春のきざしが色濃くなってきた今日この頃、わんこにとっても外遊びが楽しい季節になって来ましたね。
そうすると気になるのがノミ・ダニ予防についてですが、特にフロントラインをはじめとするノミ・ダニ駆除薬の安全性についてのご相談もちらほらお受けするのもこの時期だったりします。
実は今朝がたもボストンテリアの飼い主さんからご相談のお電話がありましたので、筆者原田の見解を少し書きたいと思います。
アレルギーと診断された子をよくよく調べてみると・・・
以前このような事がありました。
あるボストンテリアの飼い主さんからのご相談です。
今まで特に何か病気になる事もなかった元気な子だったのですが、ある日突然皮膚に湿疹のようなものが複数発生しました。
その時は、獣医さんはアレルギーだろうという事でステロイドを処方、一旦は治まったのですが、その後定期的に発症するようになったとの事。
獣医さんは「体質ですから」と、お決まりの逃げ口上で実は原因がよく分らないというお悩みだったんですね。
今まで健康優良児だった子ですから当然原因があるわけです。
そこで、ひとつずつ原因となりそうなものをヒアリングいたしました。食事やシャンプー、果てはストレスまで・・・
で、最終的にフロントラインを使用してしばらく経つと発症する事が分かりました。
実は飼い主さんも薄々疑っていたわけですが、獣医さんからはあっさり否定されていたんですね。
まぁ、獣医さんも自分で処方したものに原因があるとはなかなか言えなかったのでしょう。
もっとも、フロントラインの副作用と断定する化学的根拠はありませんのでここでは状況だけをお伝えしますが、結果としてフロントラインの使用をやめてもらったところ、その後同様の発症は無くなったとの事です。
本当は怖い?農薬に使われている成分
私はそれ以来、お客様をはじめとした飼い主さんにはノミ・ダニ駆除薬はおすすめしていないのですが、その理由は単にこういう事例があったからだけではないのです。
よく言われているのは、フロントラインに含まれているフィプロニルという薬品ですね。
フィプロニルというのは広く農薬として使用されている成分で、その特徴として持続性が高い(残留性が高い)という事があげられます。

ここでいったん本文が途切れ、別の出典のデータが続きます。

(** X11.  A terminator, received in a state of the loop, reads past the end
    of cInputString only when the input line is full; on the full line its
    turn never completes, and it reads past the end as soon as the
    interpreter has answered pdFALSE.  It never writes past the end of an
    array before that. *)
Theorem terminator_faults_iff_line_full fuel c w :
  invariant w → is_terminator c →
  ((iteration fuel (Some c) w).1 = Fault ReadOutOfBounds
   → ucInputIndex w = cmdMAX_INPUT_SIZE)
  ∧ (ucInputIndex w = cmdMAX_INPUT_SIZE → (iteration fuel (Some c) w).1 ≠ Ok tt)
  ∧ (∀ n, has_more n (cli w) (stored w) (pcOutputString w) → (n < fuel)%nat →
       ucInputIndex w = cmdMAX_INPUT_SIZE →
       (iteration fuel (Some c) w).1 = Fault ReadOutOfBounds)
  ∧ (iteration fuel (Some c) w).1 ≠ Fault WriteOutOfBounds.
Proof.
  intros Hw Hc%Is_true_true.
  destruct (invariant_inv w Hw) as (line & last & o & s & tr & -> & Hwf).
  rewrite stored_typing.
  rewrite iteration_run, Hc, log_typing. cbn [typing ucInputIndex cli pcOutputString].
  split; [|split; [|split]].
  - destruct (end_of_line_any fuel line last o s (tr ++ reception c) Hwf)
      as (r & w' & k & -> & _ & _ & Hr). cbn [fst].
    intros ->. destruct Hr as (_ & Hfull & _). by rewrite Hfull.
  - destruct (end_of_line_any fuel line last o s (tr ++ reception c) Hwf)
      as (r & w' & k & -> & _ & _ & Hr). cbn [fst].
    intros Hfull ->. destruct Hr as (_ & HLlen & _).
    assert (dispatched_line line last = line) as HL
      by (destruct line; [done|done]).
    rewrite HL in HLlen. unfold capacity in HLlen. lia.
  - intros n Hmore Hfuel Hfull.
    by rewrite (end_of_line_full_run n) by (done || unfold capacity; lia).
  - destruct (end_of_line_any fuel line last o s (tr ++ reception c) Hwf)
      as (r & w' & k & -> & _ & _ & Hr). cbn [fst].
    intros ->. by destruct Hr as (? & _).
Qed.

(** X12.  A run of the task from power on that ends in a fault ends in the
    read past the end of cInputString, with ucInputIndex at the capacity and
    no NUL in the array. *)
Theorem run_faults_only_on_full_line fuel rx s f :
  (prvUARTCommandConsoleTask fuel rx (power_on s)).1 = Fault f →
  f = ReadOutOfBounds
  ∧ ucInputIndex (prvUARTCommandConsoleTask fuel rx (power_on s)).2 = cmdMAX_INPUT_SIZE
  ∧ terminated (cInputString (prvUARTCommandConsoleTask fuel rx (power_on s)).2) = false.
Proof.
  rewrite task_run. apply serve_fault, invariant_log, invariant_power_on.
Qed.

(** X13.  The turn of a terminator on a line that is not full, with an
    interpreter that stops after [n] more: the trace is the echo, the new
    line, the calls and transmissions of the dispatch loop and the end of
    output message, in this order, and the interpreter is left as [n + 1]
    calls leave it. *)
Theorem terminator_turn n fuel c w :
  invariant w → is_terminator c → ucInputIndex w < cmdMAX_INPUT_SIZE →
  has_more n (cli w) (dispatched_line (stored w) (cLastInputString w)) (pcOutputString w) →
  (n < fuel)%nat →
  ∃ w', iteration fuel (Some c) w = (Ok tt, w')
      ∧ uart w'
        = uart w ++ reception c
          ++ transmission pcNewLine (strlen pcNewLine)
          ++ dispatch_trace (dispatched_line (stored w) (cLastInputString w))
               (chunks (S n) (cli w) (dispatched_line (stored w) (cLastInputString w))
                  (pcOutputString w))
          ++ transmission pcEndOfOutputMessage (strlen pcEndOfOutputMessage)
      ∧ (cli w', pcOutputString w')
        = after_calls (S n) (cli w) (dispatched_line (stored w) (cLastInputString w))
            (pcOutputString w).
Proof.
  intros Hw Hc%Is_true_true Hi Hmore Hfuel.
  destruct (invariant_inv w Hw) as (line & last & o & s & tr & -> & Hwf).
  rewrite stored_typing in *.
  cbn [typing ucInputIndex cLastInputString pcOutputString cli uart] in *.
  rewrite iteration_run, Hc, log_typing.
  rewrite (end_of_line_run n) by (done || unfold capacity; lia).
  eexists. split; [done|]. cbn [typing uart cli pcOutputString].
  split; [by rewrite <- !app_assoc|]. by destruct (after_calls _ _ _ _).
Qed.

(** X15.  The wait of [prvSendBuffer] is the largest number of whole ticks
    within 100 ms (none when a tick is longer than that). *)
Theorem transmit_wait_within_100ms :
  0 < portTICK_PERIOD_MS →
  0 ≤ xBlockMax100ms
  ∧ xBlockMax100ms * portTICK_PERIOD_MS ≤ 100 < (xBlockMax100ms + 1) * portTICK_PERIOD_MS.
Proof.
  intros H. unfold xBlockMax100ms.
  pose proof (Z.mul_div_le 100 portTICK_PERIOD_MS H).
  pose proof (Z.mul_succ_div_gt 100 portTICK_PERIOD_MS H).
  pose proof (Z.div_pos 100 portTICK_PERIOD_MS). lia.
Qed.

(** X14.  Terminators received one after another on the empty input line,
    CR and LF in any order, hand the interpreter nothing but the line
    dispatched last, and do not fault. *)
Theorem terminators_only_repeat fuel cs : ∀ w,
  invariant w → ucInputIndex w = 0 → Forall (λ c, is_terminator c) cs →
  ∃ k, commands (uart (serve fuel (Some <$> cs) w).2)
       = commands (uart w) ++ replicate k (c_string (cLastInputString w))
     ∧ ((serve fuel (Some <$> cs) w).1 = Ok tt
        ∨ (serve fuel (Some <$> cs) w).1 = OutOfFuel).
Proof.
  induction cs as [|c cs IH]; intros w Hw Hi Hcs.
  - exists 0%nat. cbn [fmap list_fmap serve snd fst replicate].
    rewrite app_nil_r. split; [done|by left].
  - apply Forall_cons in Hcs as [Hc%Is_true_true Hcs].
    destruct (invariant_inv w Hw) as (line & last & o & s & tr & -> & Hwf).
    assert (line = []) as ->.
    { cbn [typing ucInputIndex] in Hi. destruct line; [done|]. cbn [length] in Hi. lia. }
    cbn [fmap list_fmap serve]. unfold bind.
    change (list_fmap ascii (option ascii) Some cs) with (Some <$> cs).
    rewrite iteration_run, Hc, log_typing.
    destruct (end_of_line_any fuel [] last o s (tr ++ reception c) Hwf)
      as (r & w' & k & -> & Hcmd & _ & Hr).
    rewrite commands_app, commands_reception, app_nil_r in Hcmd.
    cbn [dispatched_line typing cLastInputString uart] in *.
    destruct r as [[]|f|].
    + destruct Hr as (_ & Hlen & HL & o' & s' & tr' & ->).
      destruct (IH (typing [] (c_string last ++ NUL :: drop (length (c_string last) + 1) last)
                      o' s' tr')) as (k' & Hcmd' & Hr'); [|done|done|].
      { apply invariant_typing, well_formed_remembered; (done || apply Hwf). }
      exists (k + k')%nat. split; [|done].
      rewrite Hcmd'. cbn [typing uart cLastInputString] in *.
      rewrite c_string_app_NUL, Hcmd, replicate_add by done. by rewrite app_assoc.
    + destruct Hr as (_ & Hfull & _). by rewrite capacity_50 in Hfull.
    + exists k. split; [done|by right].
Qed.

(** X16.  The turn of a terminator on a line that is not full, with an
    interpreter that stops after [n] more: the turn completes, and behind
    it cLastInputString holds the line that was dispatched (the typed line,
    or the last line again when none was typed) as a string with its NUL,
    ucInputIndex is 0 and every byte of cInputString is zero. *)
Theorem terminator_remembers_and_clears n fuel c w :
  invariant w → is_terminator c → ucInputIndex w < cmdMAX_INPUT_SIZE →
  has_more n (cli w) (dispatched_line (stored w) (cLastInputString w)) (pcOutputString w) →
  (n < fuel)%nat →
  (iteration fuel (Some c) w).1 = Ok tt
  ∧ c_string (cLastInputString (iteration fuel (Some c) w).2)
    = dispatched_line (stored w) (cLastInputString w)
  ∧ terminated (cLastInputString (iteration fuel (Some c) w).2)
  ∧ length (cLastInputString (iteration fuel (Some c) w).2)
    = Z.to_nat cmdMAX_INPUT_SIZE
  ∧ ucInputIndex (iteration fuel (Some c) w).2 = 0
  ∧ cInputString (iteration fuel (Some c) w).2
    = replicate (Z.to_nat cmdMAX_INPUT_SIZE) NUL.
Proof.
  intros Hw Hc%Is_true_true Hi Hmore Hfuel.
  destruct (invariant_inv w Hw) as (line & last & o & s & tr & -> & Hwf).
  rewrite stored_typing in *.
  cbn [typing ucInputIndex cLastInputString pcOutputString cli uart] in *.
  assert (length line < capacity)%nat as Hlen by (unfold capacity; lia).
  set (L := dispatched_line line last) in *.
  assert (Forall printable L ∧ (length L < capacity)%nat) as [HL HLlen].
  { destruct Hwf as [Hl _ Hsz Ht Hp]. subst L. destruct line; [|done].
    split; [done|]. rewrite <- Hsz. by apply terminated_length. }
  rewrite iteration_run, Hc, log_typing.
  rewrite (end_of_line_run n) by done. fold L.
  cbn [fst snd typing ucInputIndex cInputString cLastInputString].
  split; [done|]. split; [by apply c_string_app_NUL|].
  split; [by apply terminated_app_NUL|]. split; [|done].
  destruct Hwf as [_ _ Hsz _ _].
  rewrite length_app. cbn [length]. rewrite length_drop, Hsz.
  unfold capacity in *. lia.
Qed.

End Console_more.

(** * The handlers and the task on the bench *)

Lemma three_parameter_echo_cycle_witness :
  ∃ buf',
    Commands.responses (@Commands.prvThreeParameterEchoCommand (bench_services 3)) 4 0
      (replicate 40 "x"%char) 40 ["a"; "b"; "c"]%char
    = Commands.Returns
        ([(Commands.three_parameters_header, pdPASS);
          (["1"; ":"; " "; "a"; CR; LF]%char, pdTRUE);
          (["2"; ":"; " "; "b"; CR; LF]%char, pdTRUE);
          (["3"; ":"; " "; "c"; CR; LF]%char, pdFALSE)], 0, buf').
Proof.
  destruct (@three_parameter_echo_cycle (bench_services 3) ["a"; "b"; "c"]%char
              (replicate 40 "x"%char) 40%nat
              ["a"; "b"; "c"]%char 1%nat ["b"; "c"]%char 1%nat ["c"]%char 1%nat)
    as (buf' & E & _); try reflexivity; try (vm_compute; lia).
  exists buf'. exact E.
Defined.

Lemma three_parameter_echo_asserts_witness :
  Commands.responses (@Commands.prvThreeParameterEchoCommand (bench_services 2)) 4 0
    (replicate 40 "x"%char) 40 ["a"; "b"]%char
  = Commands.Traps Commands.AssertFailed.
Proof.
  refine (proj2 (@three_parameter_echo_asserts (bench_services 2)
                   (λ i, (drop (i - 1) ["a"; "b"]%char, 1%nat)) 2
                   ["a"; "b"]%char (replicate 40 "x"%char) 40%nat _ _ _ _ _ _)).
  - lia.
  - intros i Hi. assert (i = 1 ∨ i = 2)%nat as [-> | ->] by lia; reflexivity.
  - reflexivity.
  - vm_compute. lia.
  - vm_compute. lia.
  - intros i Hi. assert (i = 1 ∨ i = 2)%nat as [-> | ->] by lia; vm_compute; lia.
Defined.

Lemma parameter_echo_cycle_witness :
  ∃ buf',
    Commands.responses (@Commands.prvParameterEchoCommand (bench_services 2)) 4 0
      (replicate 40 "x"%char) 40 ["a"; "b"]%char
    = Commands.Returns
        ([(Commands.parameters_header, pdPASS);
          (["1"; ":"; " "; "a"; CR; LF]%char, pdTRUE);
          (["2"; ":"; " "; "b"; CR; LF]%char, pdTRUE);
          ([], pdFALSE)], 0, buf').
Proof.
  destruct (@parameter_echo_cycle (bench_services 2)
              (λ i, (drop (i - 1) ["a"; "b"]%char, 1%nat)) 2
              ["a"; "b"]%char (replicate 40 "x"%char) 40%nat)
    as (buf' & E & _).
  - intros i Hi. assert (i = 1 ∨ i = 2)%nat as [-> | ->] by lia; reflexivity.
  - reflexivity.
  - vm_compute. lia.
  - vm_compute. lia.
  - intros i Hi. assert (i = 1 ∨ i = 2)%nat as [-> | ->] by lia; vm_compute; lia.
  - vm_compute. reflexivity.
  - exists buf'. exact E.
Defined.

Lemma three_parameter_echo_returns_witness :
  ∃ l' b xReturn,
    @Commands.prvThreeParameterEchoCommand (bench_services 3) 3
      (replicate 40 "x"%char) 40 ["a"; "b"; "c"]%char
    = Commands.Returns (l', b, xReturn)
    ∧ l' = 0 ∧ xReturn = pdFALSE ∧ terminated b.
Proof.
  eexists _, _, _. split; [reflexivity|].
  destruct (@three_parameter_echo_returns (bench_services 3) 3
              (replicate 40 "x"%char) 40%nat ["a"; "b"; "c"]%char _ _ _
              ltac:(lia) eq_refl) as (_ & _ & Ht & _).
  split; [reflexivity|]. split; [reflexivity|exact Ht].
Defined.

Lemma parameter_echo_returns_witness :
  ∃ l' b xReturn,
    @Commands.prvParameterEchoCommand (bench_services 1) 2
      (replicate 40 "x"%char) 40 ["a"]%char
    = Commands.Returns (l', b, xReturn)
    ∧ l' = 0 ∧ xReturn = pdFALSE ∧ terminated b.
Proof.
  eexists _, _, _. split; [reflexivity|].
  destruct (@parameter_echo_returns (bench_services 1) 2
              (replicate 40 "x"%char) 40%nat ["a"]%char _ _ _
              ltac:(lia) eq_refl) as (_ & _ & Ht & _).
  split; [reflexivity|]. split; [reflexivity|exact Ht].
Defined.

Lemma echo_line_overflows_witness :
  @Commands.prvParameterEchoCommand (bench_services 1) 1
    (replicate 6 "x"%char) 6 ["a"]%char
  = Commands.Traps (Commands.OutOfBounds WriteOutOfBounds).
Proof.
  refine (proj1 (@echo_line_overflows (bench_services 1) 1 ["a"]%char 1%nat
                   (replicate 6 "x"%char) 6%nat ["a"]%char _ _ _)).
  - lia.
  - reflexivity.
  - vm_compute. lia.
Defined.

おそらくそれによってフロントラインの効果も1か月ほど続くのだと思いますが、欧州ではフィプロニルを使った農薬は持続性が高いためにミツバチの大量死につながるとしてEU加盟国の中では一部使用の禁止がなされている薬剤でもあるのです。
まぁ、難しい事を書き連ねても余計に分かりづらくなるのでここでは割愛しますが、単純に私などはフロントラインのホームページに書かれている使用上の注意を見て「こりゃダメだ」と判断したわけです。
その内容とは?
そのまま転記するのはいろいろ問題があると思うのでかいつまんで書きますと、
【使用者(人間)に対する注意】
・直接手でさわらない事
・投与部位は完全に乾くまでさわらない事
・皮膚に内用液が付着した場合、一過性の皮膚反応が起こる事があるので必ず洗い流す事
など
人が直接手でさわれない物を同じ動物である犬の皮膚に使うのか?
という事ですね。
もっともホームページ上にはちゃんと犬に対する皮膚疾患などの副作用も明記されていますので、いちおう製薬会社としての義務は果たしているという事でしょうか。
じゃあ、ノミ・ダニの予防はどうすればいいの?
確かに、単純なノミ・ダニ駆除という効果だけを見ればフロントライン等の薬剤はかなり優秀です。
ですので、本当に緊急を要する場合や、ノミ・ダニ駆除が最優先される状況下では必要だと思います。
でも、圧倒的に多いのは「予防」という観点からの使用だと思います。単なる予防だけならここまで副作用等のリスクを冒すのもちょっと違うような気がしますよね。
そこで、じゃあどうするればいいの?
という事なのですが、外遊びの間だけという割り切りでしたら、天然のハーブ等を使った虫よけスプレーでもそれなりに効果はあります。
また、帰宅後にはきちんとブラッシングをしてあげる事で、ノミなどはある程度落ちますし、マダニがくっついていたりしても発見できますよね。
それでも心配なら、以前紹介したヒバ油の沐浴もおすすめです。
少し手間はかかるかもしれませんが、劇薬に頼らなくても出来る事はたくさんありますよね。
皮膚疾患やアレルギー防止のためのノミ・ダニ駆除が逆に皮膚疾患をまねいてしまったら、ほんと、なんのこっちゃですからね。
効果のある薬品ほど副作用もあるという認識のもと、慎重に考えてあげたいものです。